The reason is simple: the market anticipates that global trade tensions may escalate, leading investors to seek safer assets and reduce risky positions in the short term. However, it is important to highlight that this is a liquidity defense, not a trend reversal. The long-term dynamics may still follow their course.
We can observe that the true underlying trend has not been affected. Especially the spot Bitcoin ETF IBIT from BlackRock, which has received a steady flow of resources and recently entered the top 5 ETFs in the United States.

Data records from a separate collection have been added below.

(** The loop over events only, in whatever batches they are popped, with
    room in the socket. *)
Lemma answers_in_batches native_little s batches :
  connected s = true → stop s = false → 56 <= lenZ (tx_buf s) → Forall event_ok (concat batches) →
  GatewayOut.roomy (length (omap response_of (concat batches))) (send_os s) →
  ∃ s' sent, send_loop native_little s ((λ evs, (evs, [])) <$> batches) = Some s' ∧ wire (send_os s') = wire (send_os s) ++ sent ∧
    split native_little sent = (frame_view ∘ response_frame <$> omap response_of (concat batches), []).
Proof.
  intros Hc Hst Hb Hev Hroom. set (rounds := (λ evs : list ExchangeEvent, (evs, @nil Response)) <$> batches).
  assert (concat (round_responses <$> rounds) = omap response_of (concat batches)) as Hrs.
  { clear. unfold rounds. induction batches as [| b batches IH]; [done |]. cbn [fmap list_fmap concat] in *. rewrite IH, omap_app.
    unfold round_responses. cbn [fst snd]. by rewrite app_nil_r. }
  assert (Forall round_ok rounds) as Hok.
  { clear -Hev. unfold rounds. induction batches as [| b batches IH]; [exact (Forall_nil_2 _) |]. cbn [concat fmap list_fmap] in *.
    apply Forall_app in Hev as [H1 H2]. constructor; [split; [done | exact (Forall_nil_2 _)] | by apply IH]. }
  destruct (send_loop_spec native_little rounds s Hc Hst Hok Hb) as (s' & ok & E & [(taken & rest & Hw & Hsb & Hrest) _ _] & _ & Hr).
  rewrite Hrs in Hr, Hsb. rewrite (Hrest (Hr Hroom)), app_nil_r in Hsb. exists s', taken. split; [| split; [done |]].
  - rewrite <- E. f_equal. unfold rounds. by rewrite <- list_fmap_compose.
  - rewrite <- Hsb. by apply read_sent, responses_ok.
Qed.
End ExchangePath.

This ETF does not depend on market euphoria nor follows short-term volatility, but its base of certification and sustainability offers much more value than any momentary technical standard.
This reflects the long-term strategic recognition by institutional investors of the value and future prospects of cryptocurrency assets. While some are still analyzing charts, the more astute investors have already seized the moment to build their positions at the market's base, demonstrating confidence in the long-term appreciation potential.
Furthermore, Bo Hines, executive director of Trump's Digital Assets Advisory Committee, stated that the former president will soon initiate a Bitcoin reserve plan. Meanwhile, Michael Saylor, executive chairman of Strategy, revealed in an interview with CNBC that the company has the capacity to acquire up to 1.5 million Bitcoins, further highlighting the growing institutional and strategic interest in cryptocurrencies.